Complete mix anaerobic digester

Anaerobic Digester Technology

Anaerobic methane digester technology comes in a variety of technical approaches and designs generating biogas from organic materials such as manure, food waste, thin stillage or other organic material. 

 

Systems range from covered lagoons and plug flow digesters to complete mix AD systems working under mesophilic or thermophilic conditions. All systems are continuously fed with organic material.

 

Continuous flow of organic matter to the anaerobic digester system is an important factor to maximize biogas yield. To ensure this, pump systems and buffer tanks collecting liquid substrates are installed, providing a well mixed substrate to the digester.

 

Feeder systems are managing the substrate flow, if materials are getting more solid. Stationary mixer feeder with augers or push floors are used for this purpose. The conveying system feeding the digester needs to be adjusted, depending on the amount, the type or the consistency of the substrates entering the digester.

 

Substrates entering the digester lead to rising substrate levels with digested material overflowing into the next digester stage or storage.

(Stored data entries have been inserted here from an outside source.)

Definition take_turn (y : system) (u : turn) : system :=
  match u with
  | Arrives fuel => mkSystem (y_table y) (y_tasks y ++ [connection s Version fuel])
  | Signal => mkSystem (set_called (y_table y)) (y_tasks y ++ shut_down s (y_table y))
  | Goes i n msg => Nat.iter n (fun y => advance y i msg) y
  end.

Lemma take_turn_steps y u : rtc (ystep s Version) y (take_turn y u).
Proof.
  destruct u as [fuel| |i n msg]; cbn [take_turn]; [destruct y; apply rtc_once; constructor..|].
  induction n as [|n IH]; [done|]. cbn [Nat.iter]. by etrans; [|apply advance_step].
Qed.

Lemma turns_interleaved turns : interleaved s Version (fold_left take_turn turns empty_system).
Proof.
  assert (interleaved s Version empty_system) as Hy by apply rtc_refl.
  revert Hy. generalize empty_system. induction turns as [|u turns IH]; intros y Hy; [done|].
  cbn [fold_left]. apply IH. unfold interleaved. by etrans; [|apply take_turn_steps].
Qed.
End Schedule.

(** ** Property *)

(** C10. Connections, watchers and the shutdown run concurrently, their operations on
    the table of sessions interleaved in any order. Always: each session in the table
    has a running goroutine that answers for it, and until the shutdown empties the
    table it has all the sessions that one inserted and answers for; no two goroutines
    answer for the same session or hold the mutex; until then a name is removed from
    the table only by the goroutine that answers for the session now under that name,
    never from a session another client created under it since; a session that is
    being closed is not in the table, unless it is the shutdown that closes it, which
    holds the mutex and closes each session of the table once before it empties it;
    and when all goroutines have ended, the table is empty. *)
Theorem table_is_owned s Version y :
  interleaved s Version y ->
  let t := y_table y in
  (forall n p, t_live t !! n = Some p -> exists k, k ∈ y_tasks y /\ holds k = Some (Own (Inserted n p))) /\
  (forall k n p, t_emptied t = false -> k ∈ y_tasks y -> holds k = Some (Own (Inserted n p)) ->
     t_live t !! n = Some p) /\
  (forall i j k k' r r' c, y_tasks y !! i = Some k -> y_tasks y !! j = Some k' ->
     holds k = Some r -> holds k' = Some r' -> charge r = Some c -> charge r' = Some c -> i = j) /\
  (forall k n, k ∈ y_tasks y -> removes k = Some n -> t_emptied t = false ->
     exists p, holds k = Some (Own (Inserted n p)) /\ t_live t !! n = Some p) /\
  (forall k p, k ∈ y_tasks y -> closes k = Some p ->
     (exists closed todo, holds k = Some (Closing closed (p :: todo)) /\ t_locked t = true /\
        closed ++ p :: todo ≡ₚ sessions_of t) \/
     (forall n, t_live t !! n <> Some p)) /\
  (forall k, k ∈ y_tasks y -> empties k = true ->
     exists closed, holds k = Some (Closing closed []) /\ closed ≡ₚ sessions_of t) /\
  ((forall k, k ∈ y_tasks y -> k_proc k = Ret tt) -> t_live t = ∅).
Proof.
  intros Hy. split_and!.
  - intros n p. by apply (in_table s Version).
  - intros k n p Hem Hk Hh. by apply (still_in_table s Version y n p k).
  - intros i j k k' r r' c. by apply (one_in_charge s Version).
  - intros k n Hk Hr Hem. destruct (removes_own _ _ _ _ Hy Hk _ Hr) as [p Hh]. exists p. split; [done|].
    by apply (still_in_table s Version y n p k).
  - intros k p Hk Hc. destruct (closes_held _ _ _ _ Hy Hk _ Hc) as ([w|closed todo] & Hh & Hg & H).
    + right. destruct H as [Hch Hne]. intros n (k' & [j Hj]%list_elem_of_lookup_1 & Hh')%(in_table s Version y n p Hy).
      apply list_elem_of_lookup_1 in Hk as [i Hi].
      pose proof (one_in_charge _ _ _ _ _ _ _ _ _ _ Hy Hi Hj Hh Hh' Hch eq_refl). simplify_eq. by destruct (Hne n p).
    + left. destruct H as [todo' ->], Hg. by exists closed, todo'.
  - intros k Hk. by apply (empties_all s Version).
  - intros Hd. apply map_empty. intros n. apply eq_None_not_Some. intros [p (k & Hk & Hh)%(in_table s Version y n _ Hy)].
    destruct (task_held _ _ _ _ Hy Hk) as (r & Hr & Hob & _). rewrite (Hd k Hk) in Hob. cbn in Hob. simplify_eq.
Qed.

(** Two clients attach to the name "a" at once and both start a session: one is
    inserted, the other's is about to be closed. Then the shutdown is asked for, and
    has closed the inserted one. *)
Definition ex_race : system :=
  let m := Ok (MsgAttach (ex_attach "a" false false)) in
  fold_left (take_turn ex_server "v1")
    [Arrives 1; Arrives 1; Goes 0 9 m; Goes 1 9 m; Goes 0 3 m; Goes 1 1 m; Signal; Goes 3 7 m]
    empty_system.
(** A zsh with the integration, and one whose directory cannot be made. *)
Definition ex_launch_spec : sessionStartSpec :=
  mkStartSpec "a" [] ["GHOSTTY_RESOURCES_DIR=/r"] "" (mkTermSize 80 24 0 0) 0.
Definition ex_named_env : list string :=
  ["SHELL=/bin/zsh"; "GHOSTTY_RESOURCES_DIR=/r"; "HAUNTTY_SESSION=a"; "ZDOTDIR=/tmp/z"].
Definition ex_launch : list lstep :=
  [Step Environ ["SHELL=/bin/zsh"]; Step (Getenv "SHELL") "";
   Step (MkdirTemp "" "hauntty-zsh-*") (Ok "/tmp/z"); Step (Getenv "HOME") "/home/a";
   Step (WriteFile "/tmp/z/.zshenv" (zshenv "" "/home/a" "/r")) None;
   Step (StartWithSize ["/bin/zsh"] ex_named_env "" (mkWinsize 24 80 0 0)) (Ok 42)].
Definition ex_plain_env : list string := ["SHELL=/bin/zsh"; "GHOSTTY_RESOURCES_DIR=/r"].
Definition ex_launch_fallback : list lstep :=
  [Step Environ ["SHELL=/bin/zsh"]; Step (Getenv "SHELL") "";
   Step (MkdirTemp "" "hauntty-zsh-*") (Err (Errorf "no space left on device"));
   Step (StartWithSize ["/bin/zsh"] ex_plain_env "" (mkWinsize 24 80 0 0)) (Ok 42)].

Lemma launch_environment_witness :
  launch_ok ex_launch_spec ex_launch (Ok (mkLaunch 42 "/tmp/z")) /\
  omap started ex_launch = [(["/bin/zsh"], ex_named_env)] /\ getEnv ex_named_env "HAUNTTY_SESSION" = "a" /\
  launch_ok ex_launch_spec ex_launch_fallback (Ok (mkLaunch 42 "")).
Proof.
  split; [apply launch_environment; unfold ex_launch; run_go|].
  split; [reflexivity|]. split; [reflexivity|].
  apply launch_environment. unfold ex_launch_fallback. run_go.
Defined.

Gravity fed or pump driven systems are possible.

To ensure that microorganisms find a sufficient nutrient supply digesters are equipped with mixers helping bringing fresh organic matter to the microbes breaking it down.

Besides making sure that nutrients are available mixers homogenize the digester content and minimize crust building in order to have biogas exiting the liquid phase. 

 

Flexible double-membrane roofs or concrete roofs are most common covering anaerobic digesters. Double membrane roof consist of an outer air-inflated protection foil and an inner flexible gas holder.

 

To keep the process temperature stable tank walls are equipped with heating coils. Coils can be mounted onto the wall or are sometimes build as an in-wall heating. Digester walls and floor are insulated in order to minimize temperature losses to the outside.

 

Gas quality is continuously measured. The H2S content of the produced biogas is kept low by biological desulfurization inside the gasholder. If H2S levels are very high due to e.g. protein rich substrates chemical precipitation is need to adjust gas quality.

 

After water and hydrogensulfide are taken out the biogas there are multiple ways to produce energy. Internal combution engines can generate heat and power, biogas upgrading through water wash scrubbers or PSA technology can deliver a biogas ready to go to public grid or further compression provides CNG and mobility to cars and engines.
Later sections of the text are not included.